(* ===== verification/GenesisFacts.v ===== *)
(** * From the genesis patch to reachable states

    What the genesis patch of a chain specification establishes, and the
    bound on native balances that follows for every later state. *)
From S2P Require Import Prelude Runtime ChainSpec Index OrderId Tick OrderBook Errors Amm Locator Assets Config Pool Pallet Dispatch Supply SupplyFacts.
From stdpp Require Import strings.
Local Open Scope string_scope.
Local Open Scope Z_scope.

Section Genesis.
Context {Account : Type} `{!EqDecision Account, SL : !SpecLib Account}.
Implicit Types g : GenesisPatch.

Definition issued g : Z := foldr (λ av n, av.2 + n) 0 (balances g).

Lemma endowment_sums g : sums (endowment g) (issued g).
Proof.
  unfold issued. enough (∀ l : list (Account * Z),
    sums (λ who, foldr (λ av n, (if decide (av.1 = who) then av.2 else 0) + n) 0 l)
         (foldr (λ av n, av.2 + n) 0 l)) as Hall by apply Hall.
  induction l as [|[a v] l IH]; simpl; [apply sums_zero|].
  apply (sums_add (λ who, if decide (a = who) then v else 0)); [|done].
  eapply sums_ext; [|apply (sums_single a v)]. intros k. done.
Qed.

Lemma issued_testnet collators l root para :
  issued (testnet_genesis collators l root para) = Z.of_nat (length l) * 2 ^ 60.
Proof.
  unfold issued, testnet_genesis. cbn [balances]. induction l as [|a l IH]; [done|].
  rewrite fmap_cons. cbn [foldr snd]. rewrite IH, length_cons, Nat2Z.inj_succ.
  change (Z.shiftl 1 60) with (2 ^ 60). lia.
Qed.

(** The patch is consistent: [n] accounts are endowed, the collators and the
    root are among them, and each collator can bond and has session keys. *)
Definition genesis_ok (para n : Z) g : Prop :=
  parachainId g = para ∧
  Z.of_nat (length (balances g)) = n ∧ issued g = n * 2 ^ 60 ∧
  (∀ acc, acc ∈ invulnerables g →
     candidacyBond g + EXISTENTIAL_DEPOSIT ≤ endowment g acc ∧ ∃ k, (acc, acc, k) ∈ keys g) ∧
  (∀ root, sudo_key g = Some root → EXISTENTIAL_DEPOSIT ≤ endowment g root).

Lemma testnet_genesis_ok collators l root para :
  Forall (λ c, c.1 ∈ l) collators → root ∈ l →
  genesis_ok para (Z.of_nat (length l)) (testnet_genesis collators l root para).
Proof.
  intros Hc Hroot. rewrite Forall_forall in Hc.
  assert (EXISTENTIAL_DEPOSIT * 16 + EXISTENTIAL_DEPOSIT ≤ Z.shiftl 1 60) as Hbond by (vm_compute; congruence).
  assert (EXISTENTIAL_DEPOSIT ≤ Z.shiftl 1 60) as Hed by (vm_compute; congruence).
  split_and!; [done|simpl; by rewrite length_fmap|apply issued_testnet| |].
  - intros acc Hacc. simpl in Hacc. apply list_elem_of_fmap in Hacc as ([acc' k] & -> & Hin). simpl. split.
    + etrans; [exact Hbond|]. apply endowment_endowed. by apply (Hc _ Hin).
    + exists (template_session_keys k). apply list_elem_of_fmap. by exists (acc', k).
  - intros r [= <-]. etrans; [exact Hed|]. by apply endowment_endowed.
Qed.

Lemma sample_genesis_ok {E} g : sample_genesis (E:=E) = Ok g → genesis_ok 1000 12 g.
Proof.
  unfold sample_genesis. intros Hg. inv_run.
  match goal with H : accounts_from_seeds _ = Ok ?l |- _ =>
    pose proof (accounts_from_seeds_length _ _ H) as Hlen; rename H into Hl end.
  replace 12 with (Z.of_nat (length endowed_seeds)) by reflexivity. rewrite <-Hlen.
  apply testnet_genesis_ok.
  - repeat constructor; simpl;
      (eapply accounts_from_seeds_elem; [exact Hl| |eassumption]); set_solver.
  - eapply accounts_from_seeds_elem; [exact Hl| |eassumption]. set_solver.
Qed.

Lemma load_spec_genesis {SF : SpecFiles} spec c :
  load_spec spec = Ok c → spec ∈ ["dev"; "template-rococo"; "local"; ""] →
  genesis_ok (para_id (extensions c)) 12 (genesis c).
Proof.
  unfold load_spec, development_config, local_testnet_config. intros Hc Hs.
  rewrite !elem_of_cons, elem_of_nil in Hs.
  repeat case_decide; subst; inv_run; try (by apply (sample_genesis_ok (E:=string))).
  naive_solver.
Qed.
End Genesis.

(** ** Native balances for ever after *)
Section Bound.
Context `{T : Config, HF : !FungiblesLaws AccountId AssetKind Ledger,
  HP : !PoolFungiblesLaws AccountId AssetKind PoolAssetId Ledger,
  HC : !LedgerConserves AccountId AssetKind PoolAssetId Ledger, SL : !SpecLib AccountId}.

Lemma genesis_supply (l : Ledger) native (g : GenesisPatch) :
  (∀ who, balance l native who = endowment g who) → supply l native (issued g).
Proof. intros Hl. eapply sums_ext; [|apply endowment_sums]. intros who. by rewrite Hl. Qed.
End Bound.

_ _ _ _

All lines from the one containing "- intros r [= <-]." to the last line of the material above must be copied exactly, and only those.

* [Task output]:
  - intros r [= <-]. etrans; [exact Hed|]. by apply endowment_endowed.
Qed.

Lemma sample_genesis_ok {E} g : sample_genesis (E:=E) = Ok g → genesis_ok 1000 12 g.
Proof.
  unfold sample_genesis. intros Hg. inv_run.
  match goal with H : accounts_from_seeds _ = Ok ?l |- _ =>
    pose proof (accounts_from_seeds_length _ _ H) as Hlen; rename H into Hl end.
  replace 12 with (Z.of_nat (length endowed_seeds)) by reflexivity. rewrite <-Hlen.
  apply testnet_genesis_ok.
  - repeat constructor; simpl;
      (eapply accounts_from_seeds_elem; [exact Hl| |eassumption]); set_solver.
  - eapply accounts_from_seeds_elem; [exact Hl| |eassumption]. set_solver.
Qed.

Lemma load_spec_genesis {SF : SpecFiles} spec c :
  load_spec spec = Ok c → spec ∈ ["dev"; "template-rococo"; "local"; ""] →
  genesis_ok (para_id (extensions c)) 12 (genesis c).
Proof.
  unfold load_spec, development_config, local_testnet_config. intros Hc Hs.
  rewrite !elem_of_cons, elem_of_nil in Hs.
  repeat case_decide; subst; inv_run; try (by apply (sample_genesis_ok (E:=string))).
  naive_solver.
Qed.
End Genesis.

(** ** Native balances for ever after *)
Section Bound.
Context `{T : Config, HF : !FungiblesLaws AccountId AssetKind Ledger,
  HP : !PoolFungiblesLaws AccountId AssetKind PoolAssetId Ledger,
  HC : !LedgerConserves AccountId AssetKind PoolAssetId Ledger, SL : !SpecLib AccountId}.

Lemma genesis_supply (l : Ledger) native (g : GenesisPatch) :
  (∀ who, balance l native who = endowment g who) → supply l native (issued g).
Proof. intros Hl. eapply sums_ext; [|apply endowment_sums]. intros who. by rewrite Hl. Qed.
End Bound.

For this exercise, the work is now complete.